What is needed
Return exactly the span of lines in the following data that opens with the line containing "by rewrite insert_insert_eq." and closes with the line containing "(* ===== verification/Config.v ===== *)". Include nothing else.

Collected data
▶

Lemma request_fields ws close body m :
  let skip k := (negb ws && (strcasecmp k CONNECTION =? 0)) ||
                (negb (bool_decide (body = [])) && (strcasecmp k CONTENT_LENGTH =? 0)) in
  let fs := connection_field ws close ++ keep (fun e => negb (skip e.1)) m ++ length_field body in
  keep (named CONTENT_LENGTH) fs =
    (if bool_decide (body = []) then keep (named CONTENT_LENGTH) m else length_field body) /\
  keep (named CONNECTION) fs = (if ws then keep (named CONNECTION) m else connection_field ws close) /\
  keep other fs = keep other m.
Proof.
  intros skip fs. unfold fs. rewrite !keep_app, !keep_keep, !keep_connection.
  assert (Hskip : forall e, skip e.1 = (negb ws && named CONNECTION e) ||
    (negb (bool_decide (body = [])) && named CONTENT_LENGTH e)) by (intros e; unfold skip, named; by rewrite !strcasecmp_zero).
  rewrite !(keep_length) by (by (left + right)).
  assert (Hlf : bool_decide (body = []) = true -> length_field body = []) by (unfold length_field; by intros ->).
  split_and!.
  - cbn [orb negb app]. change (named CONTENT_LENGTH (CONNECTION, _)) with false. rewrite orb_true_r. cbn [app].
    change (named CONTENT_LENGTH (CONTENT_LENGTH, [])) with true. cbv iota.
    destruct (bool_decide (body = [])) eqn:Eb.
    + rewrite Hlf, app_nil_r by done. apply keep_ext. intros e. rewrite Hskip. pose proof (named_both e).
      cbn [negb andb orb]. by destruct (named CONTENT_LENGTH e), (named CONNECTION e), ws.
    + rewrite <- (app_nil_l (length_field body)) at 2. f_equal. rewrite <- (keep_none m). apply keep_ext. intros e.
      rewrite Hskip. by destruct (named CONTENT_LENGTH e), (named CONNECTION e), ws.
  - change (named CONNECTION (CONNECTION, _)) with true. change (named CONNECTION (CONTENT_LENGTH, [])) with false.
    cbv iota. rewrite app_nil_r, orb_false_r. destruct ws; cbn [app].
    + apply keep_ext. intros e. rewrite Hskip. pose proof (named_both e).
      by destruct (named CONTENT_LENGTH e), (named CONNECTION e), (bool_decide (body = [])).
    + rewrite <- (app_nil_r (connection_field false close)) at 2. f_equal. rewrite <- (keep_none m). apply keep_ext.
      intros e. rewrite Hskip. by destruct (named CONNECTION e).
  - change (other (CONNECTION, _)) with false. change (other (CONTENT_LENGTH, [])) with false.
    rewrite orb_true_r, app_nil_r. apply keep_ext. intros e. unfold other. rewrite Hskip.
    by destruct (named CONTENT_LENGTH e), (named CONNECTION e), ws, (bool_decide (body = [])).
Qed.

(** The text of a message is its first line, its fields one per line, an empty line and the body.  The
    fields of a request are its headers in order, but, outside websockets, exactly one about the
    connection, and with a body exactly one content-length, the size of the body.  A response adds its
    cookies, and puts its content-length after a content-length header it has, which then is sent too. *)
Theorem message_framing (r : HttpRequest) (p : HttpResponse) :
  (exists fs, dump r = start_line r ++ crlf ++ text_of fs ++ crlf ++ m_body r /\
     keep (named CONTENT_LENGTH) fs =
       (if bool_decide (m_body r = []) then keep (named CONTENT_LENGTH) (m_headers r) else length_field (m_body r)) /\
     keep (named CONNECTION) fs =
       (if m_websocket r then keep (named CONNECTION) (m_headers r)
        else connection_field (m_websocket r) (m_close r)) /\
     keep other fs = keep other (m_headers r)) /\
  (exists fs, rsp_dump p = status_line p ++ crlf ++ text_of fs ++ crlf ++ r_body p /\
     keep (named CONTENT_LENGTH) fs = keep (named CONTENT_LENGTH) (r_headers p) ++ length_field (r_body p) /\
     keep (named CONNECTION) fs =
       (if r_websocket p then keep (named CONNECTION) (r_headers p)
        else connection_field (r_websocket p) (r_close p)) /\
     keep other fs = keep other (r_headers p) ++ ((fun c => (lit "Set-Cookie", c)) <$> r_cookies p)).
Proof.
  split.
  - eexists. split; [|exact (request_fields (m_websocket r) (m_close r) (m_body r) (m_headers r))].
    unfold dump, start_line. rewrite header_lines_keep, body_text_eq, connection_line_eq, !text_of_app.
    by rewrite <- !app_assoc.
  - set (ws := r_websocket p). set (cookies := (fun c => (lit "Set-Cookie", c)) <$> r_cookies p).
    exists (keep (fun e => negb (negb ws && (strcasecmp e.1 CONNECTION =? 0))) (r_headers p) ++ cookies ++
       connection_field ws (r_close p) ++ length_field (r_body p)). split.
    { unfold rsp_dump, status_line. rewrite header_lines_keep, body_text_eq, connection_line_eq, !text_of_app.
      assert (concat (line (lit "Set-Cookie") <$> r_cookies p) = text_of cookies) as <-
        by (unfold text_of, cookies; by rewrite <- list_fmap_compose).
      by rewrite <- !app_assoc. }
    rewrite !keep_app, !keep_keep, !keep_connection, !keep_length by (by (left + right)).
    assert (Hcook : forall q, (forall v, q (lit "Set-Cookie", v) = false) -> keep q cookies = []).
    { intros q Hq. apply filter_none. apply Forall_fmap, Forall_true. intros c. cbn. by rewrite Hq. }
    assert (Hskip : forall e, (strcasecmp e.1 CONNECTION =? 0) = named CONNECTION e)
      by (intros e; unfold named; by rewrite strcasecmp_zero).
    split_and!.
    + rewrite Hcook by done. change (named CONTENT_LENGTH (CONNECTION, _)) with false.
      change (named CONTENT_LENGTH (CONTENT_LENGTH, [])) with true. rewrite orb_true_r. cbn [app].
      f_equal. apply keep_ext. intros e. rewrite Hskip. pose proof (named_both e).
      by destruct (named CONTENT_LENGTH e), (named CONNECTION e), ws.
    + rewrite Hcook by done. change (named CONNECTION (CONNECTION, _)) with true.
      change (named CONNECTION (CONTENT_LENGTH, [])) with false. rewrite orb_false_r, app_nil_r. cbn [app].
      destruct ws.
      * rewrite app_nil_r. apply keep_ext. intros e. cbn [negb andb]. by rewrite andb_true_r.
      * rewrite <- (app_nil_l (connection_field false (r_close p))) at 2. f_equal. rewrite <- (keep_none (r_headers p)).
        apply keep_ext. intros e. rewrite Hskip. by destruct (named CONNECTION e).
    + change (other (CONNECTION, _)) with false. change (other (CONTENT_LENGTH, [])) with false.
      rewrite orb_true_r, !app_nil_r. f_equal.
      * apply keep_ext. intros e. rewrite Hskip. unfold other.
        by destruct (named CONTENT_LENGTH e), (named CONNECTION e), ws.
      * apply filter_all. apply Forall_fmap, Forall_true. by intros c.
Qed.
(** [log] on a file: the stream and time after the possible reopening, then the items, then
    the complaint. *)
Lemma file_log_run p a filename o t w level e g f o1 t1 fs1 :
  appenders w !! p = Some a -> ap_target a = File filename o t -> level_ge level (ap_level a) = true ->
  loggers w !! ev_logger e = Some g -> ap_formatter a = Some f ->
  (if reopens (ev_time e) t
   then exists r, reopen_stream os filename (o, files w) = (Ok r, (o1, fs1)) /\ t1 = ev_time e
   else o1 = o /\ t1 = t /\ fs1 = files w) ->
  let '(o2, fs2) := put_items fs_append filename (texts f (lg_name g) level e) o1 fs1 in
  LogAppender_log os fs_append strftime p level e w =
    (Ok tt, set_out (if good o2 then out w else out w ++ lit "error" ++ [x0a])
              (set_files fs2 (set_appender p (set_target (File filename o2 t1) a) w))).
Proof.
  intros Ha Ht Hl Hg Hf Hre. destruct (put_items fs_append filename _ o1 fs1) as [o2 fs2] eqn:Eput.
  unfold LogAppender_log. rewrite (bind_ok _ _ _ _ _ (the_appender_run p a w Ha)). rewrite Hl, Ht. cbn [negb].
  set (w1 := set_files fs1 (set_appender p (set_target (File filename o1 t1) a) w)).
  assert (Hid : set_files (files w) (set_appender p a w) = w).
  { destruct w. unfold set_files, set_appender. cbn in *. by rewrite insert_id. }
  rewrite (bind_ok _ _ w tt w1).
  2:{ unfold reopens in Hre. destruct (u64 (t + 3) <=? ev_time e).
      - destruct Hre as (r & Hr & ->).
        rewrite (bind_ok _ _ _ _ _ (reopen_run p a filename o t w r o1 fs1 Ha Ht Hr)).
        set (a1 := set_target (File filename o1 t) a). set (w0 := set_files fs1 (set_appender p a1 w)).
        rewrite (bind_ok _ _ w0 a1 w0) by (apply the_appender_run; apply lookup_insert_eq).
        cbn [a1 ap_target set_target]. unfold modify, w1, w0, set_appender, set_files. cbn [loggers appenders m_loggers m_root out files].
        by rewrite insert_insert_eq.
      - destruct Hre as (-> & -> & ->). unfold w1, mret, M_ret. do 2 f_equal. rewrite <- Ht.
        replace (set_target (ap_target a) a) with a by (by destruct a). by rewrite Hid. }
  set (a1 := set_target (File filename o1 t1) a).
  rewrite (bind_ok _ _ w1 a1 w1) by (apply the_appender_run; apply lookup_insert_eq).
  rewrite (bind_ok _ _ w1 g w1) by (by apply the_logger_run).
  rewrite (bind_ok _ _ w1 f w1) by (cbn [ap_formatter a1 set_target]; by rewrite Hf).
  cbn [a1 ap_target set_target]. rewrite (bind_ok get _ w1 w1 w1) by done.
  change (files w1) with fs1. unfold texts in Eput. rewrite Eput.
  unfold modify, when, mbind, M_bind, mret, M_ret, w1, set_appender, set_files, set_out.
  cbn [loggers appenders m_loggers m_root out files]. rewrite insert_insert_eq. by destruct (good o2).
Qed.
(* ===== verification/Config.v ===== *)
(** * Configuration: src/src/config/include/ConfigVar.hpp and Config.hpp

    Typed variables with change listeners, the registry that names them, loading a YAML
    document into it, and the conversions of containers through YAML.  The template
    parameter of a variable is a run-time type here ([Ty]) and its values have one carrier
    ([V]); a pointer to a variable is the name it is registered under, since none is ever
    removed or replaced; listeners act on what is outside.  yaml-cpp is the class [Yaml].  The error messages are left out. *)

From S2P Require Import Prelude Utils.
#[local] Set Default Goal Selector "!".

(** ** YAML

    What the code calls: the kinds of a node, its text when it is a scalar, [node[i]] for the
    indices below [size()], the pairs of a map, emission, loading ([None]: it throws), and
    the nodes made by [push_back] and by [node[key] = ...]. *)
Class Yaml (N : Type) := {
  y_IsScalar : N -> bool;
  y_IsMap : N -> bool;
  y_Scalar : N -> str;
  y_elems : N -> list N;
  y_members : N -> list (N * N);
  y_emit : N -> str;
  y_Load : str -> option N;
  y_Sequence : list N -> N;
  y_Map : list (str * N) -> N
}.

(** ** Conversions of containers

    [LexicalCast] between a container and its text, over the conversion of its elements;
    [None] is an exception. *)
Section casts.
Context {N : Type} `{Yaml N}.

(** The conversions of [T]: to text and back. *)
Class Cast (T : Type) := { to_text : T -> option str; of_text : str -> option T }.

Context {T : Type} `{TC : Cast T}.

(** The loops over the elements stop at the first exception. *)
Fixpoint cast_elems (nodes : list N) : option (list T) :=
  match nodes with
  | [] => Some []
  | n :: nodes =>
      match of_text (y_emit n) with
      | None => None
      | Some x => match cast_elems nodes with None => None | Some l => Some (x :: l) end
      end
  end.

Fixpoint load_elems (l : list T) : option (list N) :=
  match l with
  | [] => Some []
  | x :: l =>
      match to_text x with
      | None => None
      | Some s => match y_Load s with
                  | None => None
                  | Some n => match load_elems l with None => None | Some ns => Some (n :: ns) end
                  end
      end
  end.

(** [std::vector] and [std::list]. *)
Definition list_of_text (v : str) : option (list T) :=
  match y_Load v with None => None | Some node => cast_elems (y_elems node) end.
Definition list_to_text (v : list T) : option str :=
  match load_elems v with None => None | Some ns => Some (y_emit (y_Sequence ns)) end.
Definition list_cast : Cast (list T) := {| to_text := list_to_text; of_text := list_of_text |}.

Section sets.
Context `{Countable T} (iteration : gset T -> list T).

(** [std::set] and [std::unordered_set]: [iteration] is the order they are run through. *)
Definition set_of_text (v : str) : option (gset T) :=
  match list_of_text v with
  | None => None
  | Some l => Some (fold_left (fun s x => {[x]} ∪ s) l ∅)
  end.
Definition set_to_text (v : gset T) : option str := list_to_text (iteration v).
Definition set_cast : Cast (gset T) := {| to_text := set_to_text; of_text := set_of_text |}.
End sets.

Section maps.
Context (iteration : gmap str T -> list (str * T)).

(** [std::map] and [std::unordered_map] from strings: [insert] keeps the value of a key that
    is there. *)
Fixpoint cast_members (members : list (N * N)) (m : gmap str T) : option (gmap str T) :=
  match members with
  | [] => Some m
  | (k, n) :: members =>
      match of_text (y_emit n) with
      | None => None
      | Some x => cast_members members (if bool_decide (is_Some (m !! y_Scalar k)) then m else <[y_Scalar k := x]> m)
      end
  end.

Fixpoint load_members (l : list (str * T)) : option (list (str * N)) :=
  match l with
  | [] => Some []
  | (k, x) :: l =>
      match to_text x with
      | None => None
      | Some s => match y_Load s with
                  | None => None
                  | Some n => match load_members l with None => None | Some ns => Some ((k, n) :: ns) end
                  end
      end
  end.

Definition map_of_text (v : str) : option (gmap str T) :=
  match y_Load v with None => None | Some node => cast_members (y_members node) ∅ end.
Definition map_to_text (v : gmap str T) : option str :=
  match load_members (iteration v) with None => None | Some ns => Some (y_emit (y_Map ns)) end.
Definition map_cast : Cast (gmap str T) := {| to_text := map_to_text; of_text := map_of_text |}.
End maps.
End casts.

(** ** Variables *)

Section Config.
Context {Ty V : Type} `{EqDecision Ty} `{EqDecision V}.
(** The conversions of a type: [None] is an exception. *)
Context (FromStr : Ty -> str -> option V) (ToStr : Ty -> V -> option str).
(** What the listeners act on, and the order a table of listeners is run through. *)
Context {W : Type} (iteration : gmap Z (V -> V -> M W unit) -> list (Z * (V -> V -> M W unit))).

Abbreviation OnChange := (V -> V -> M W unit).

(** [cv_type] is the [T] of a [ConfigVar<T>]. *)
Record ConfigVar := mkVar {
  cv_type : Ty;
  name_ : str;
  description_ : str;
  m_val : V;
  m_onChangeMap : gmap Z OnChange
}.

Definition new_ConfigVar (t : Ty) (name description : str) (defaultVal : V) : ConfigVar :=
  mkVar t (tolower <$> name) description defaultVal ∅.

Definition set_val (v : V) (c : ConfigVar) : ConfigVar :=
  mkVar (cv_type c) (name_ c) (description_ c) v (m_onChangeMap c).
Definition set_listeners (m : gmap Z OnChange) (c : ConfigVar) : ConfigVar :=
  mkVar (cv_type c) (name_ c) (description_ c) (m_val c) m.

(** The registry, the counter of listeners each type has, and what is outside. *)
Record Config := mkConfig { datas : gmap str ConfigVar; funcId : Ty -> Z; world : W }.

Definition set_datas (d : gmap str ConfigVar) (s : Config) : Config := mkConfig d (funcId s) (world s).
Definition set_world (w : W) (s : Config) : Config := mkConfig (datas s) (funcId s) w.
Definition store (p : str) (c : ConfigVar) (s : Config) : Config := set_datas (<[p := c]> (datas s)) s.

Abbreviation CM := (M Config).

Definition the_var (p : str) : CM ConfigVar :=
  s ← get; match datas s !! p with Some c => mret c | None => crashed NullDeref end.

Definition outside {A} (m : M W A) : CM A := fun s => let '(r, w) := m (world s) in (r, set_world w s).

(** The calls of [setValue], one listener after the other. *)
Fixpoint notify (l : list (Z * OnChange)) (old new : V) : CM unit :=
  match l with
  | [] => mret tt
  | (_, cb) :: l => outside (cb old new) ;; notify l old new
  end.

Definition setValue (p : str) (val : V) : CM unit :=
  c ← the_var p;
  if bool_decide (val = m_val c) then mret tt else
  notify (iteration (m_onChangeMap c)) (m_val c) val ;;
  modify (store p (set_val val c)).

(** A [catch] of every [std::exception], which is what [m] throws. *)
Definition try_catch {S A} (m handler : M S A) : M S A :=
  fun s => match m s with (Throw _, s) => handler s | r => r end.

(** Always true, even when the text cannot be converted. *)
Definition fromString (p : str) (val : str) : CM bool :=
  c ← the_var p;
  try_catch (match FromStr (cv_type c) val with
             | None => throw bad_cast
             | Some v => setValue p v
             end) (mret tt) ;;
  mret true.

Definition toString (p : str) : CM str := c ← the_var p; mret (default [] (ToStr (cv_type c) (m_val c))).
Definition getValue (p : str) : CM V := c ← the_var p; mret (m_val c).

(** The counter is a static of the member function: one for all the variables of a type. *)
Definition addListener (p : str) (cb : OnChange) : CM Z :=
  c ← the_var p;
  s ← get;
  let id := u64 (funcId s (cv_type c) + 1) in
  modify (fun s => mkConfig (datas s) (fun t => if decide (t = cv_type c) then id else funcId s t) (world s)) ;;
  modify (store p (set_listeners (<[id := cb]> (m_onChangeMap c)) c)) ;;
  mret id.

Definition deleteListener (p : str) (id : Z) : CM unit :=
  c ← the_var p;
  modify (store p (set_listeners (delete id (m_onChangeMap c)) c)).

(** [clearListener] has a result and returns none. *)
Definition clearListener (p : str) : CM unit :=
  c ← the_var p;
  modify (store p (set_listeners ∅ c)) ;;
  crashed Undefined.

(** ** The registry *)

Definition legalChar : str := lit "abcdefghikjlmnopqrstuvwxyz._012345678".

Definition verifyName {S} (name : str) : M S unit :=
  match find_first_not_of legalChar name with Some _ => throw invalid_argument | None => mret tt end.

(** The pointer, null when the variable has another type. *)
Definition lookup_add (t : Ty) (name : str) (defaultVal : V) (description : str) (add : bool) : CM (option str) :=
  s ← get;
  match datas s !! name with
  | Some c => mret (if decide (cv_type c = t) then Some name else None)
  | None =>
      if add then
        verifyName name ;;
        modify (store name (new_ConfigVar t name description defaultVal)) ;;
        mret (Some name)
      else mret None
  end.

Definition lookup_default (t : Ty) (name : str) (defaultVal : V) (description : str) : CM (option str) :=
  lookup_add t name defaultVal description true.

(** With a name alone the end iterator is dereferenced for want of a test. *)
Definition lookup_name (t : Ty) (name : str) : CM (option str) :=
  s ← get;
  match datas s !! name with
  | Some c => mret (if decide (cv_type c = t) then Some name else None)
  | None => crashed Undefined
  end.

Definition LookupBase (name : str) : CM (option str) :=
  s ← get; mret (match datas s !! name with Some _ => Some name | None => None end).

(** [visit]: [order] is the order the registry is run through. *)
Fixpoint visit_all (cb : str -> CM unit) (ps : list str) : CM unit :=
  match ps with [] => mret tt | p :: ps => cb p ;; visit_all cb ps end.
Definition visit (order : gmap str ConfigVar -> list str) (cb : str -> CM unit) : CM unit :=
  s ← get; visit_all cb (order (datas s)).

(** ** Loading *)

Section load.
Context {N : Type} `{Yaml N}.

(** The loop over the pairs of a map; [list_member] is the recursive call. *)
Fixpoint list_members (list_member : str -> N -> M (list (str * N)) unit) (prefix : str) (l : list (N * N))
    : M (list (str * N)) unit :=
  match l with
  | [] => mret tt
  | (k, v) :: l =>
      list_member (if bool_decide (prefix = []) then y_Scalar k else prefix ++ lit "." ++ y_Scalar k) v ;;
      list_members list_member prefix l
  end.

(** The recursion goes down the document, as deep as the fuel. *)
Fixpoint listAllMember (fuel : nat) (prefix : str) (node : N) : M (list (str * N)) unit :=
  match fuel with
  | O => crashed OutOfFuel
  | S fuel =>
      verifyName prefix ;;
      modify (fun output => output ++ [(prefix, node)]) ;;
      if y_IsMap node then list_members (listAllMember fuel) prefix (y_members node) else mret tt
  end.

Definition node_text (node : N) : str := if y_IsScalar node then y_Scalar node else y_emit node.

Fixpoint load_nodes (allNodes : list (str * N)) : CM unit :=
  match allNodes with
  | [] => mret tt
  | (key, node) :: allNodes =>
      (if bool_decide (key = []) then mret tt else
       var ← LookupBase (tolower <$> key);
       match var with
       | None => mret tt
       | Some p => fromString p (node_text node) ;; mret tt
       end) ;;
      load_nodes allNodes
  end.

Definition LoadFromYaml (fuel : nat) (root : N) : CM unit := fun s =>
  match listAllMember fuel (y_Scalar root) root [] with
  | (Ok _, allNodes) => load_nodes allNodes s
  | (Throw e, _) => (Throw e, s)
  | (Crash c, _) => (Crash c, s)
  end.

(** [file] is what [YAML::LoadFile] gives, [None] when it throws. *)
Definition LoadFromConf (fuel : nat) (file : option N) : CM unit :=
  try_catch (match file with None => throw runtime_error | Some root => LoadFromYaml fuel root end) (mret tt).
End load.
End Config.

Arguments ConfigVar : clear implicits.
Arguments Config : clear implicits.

◀

Response box
        by rewrite insert_insert_eq.
      - destruct Hre as (-> & -> & ->). unfold w1, mret, M_ret. do 2 f_equal. rewrite <- Ht.
        replace (set_target (ap_target a) a) with a by (by destruct a). by rewrite Hid. }
  set (a1 := set_target (File filename o1 t1) a).
  rewrite (bind_ok _ _ w1 a1 w1) by (apply the_appender_run; apply lookup_insert_eq).
  rewrite (bind_ok _ _ w1 g w1) by (by apply the_logger_run).
  rewrite (bind_ok _ _ w1 f w1) by (cbn [ap_formatter a1 set_target]; by rewrite Hf).
  cbn [a1 ap_target set_target]. rewrite (bind_ok get _ w1 w1 w1) by done.
  change (files w1) with fs1. unfold texts in Eput. rewrite Eput.
  unfold modify, when, mbind, M_bind, mret, M_ret, w1, set_appender, set_files, set_out.
  cbn [loggers appenders m_loggers m_root out files]. rewrite insert_insert_eq. by destruct (good o2).
Qed.
(* ===== verification/Config.v ===== *)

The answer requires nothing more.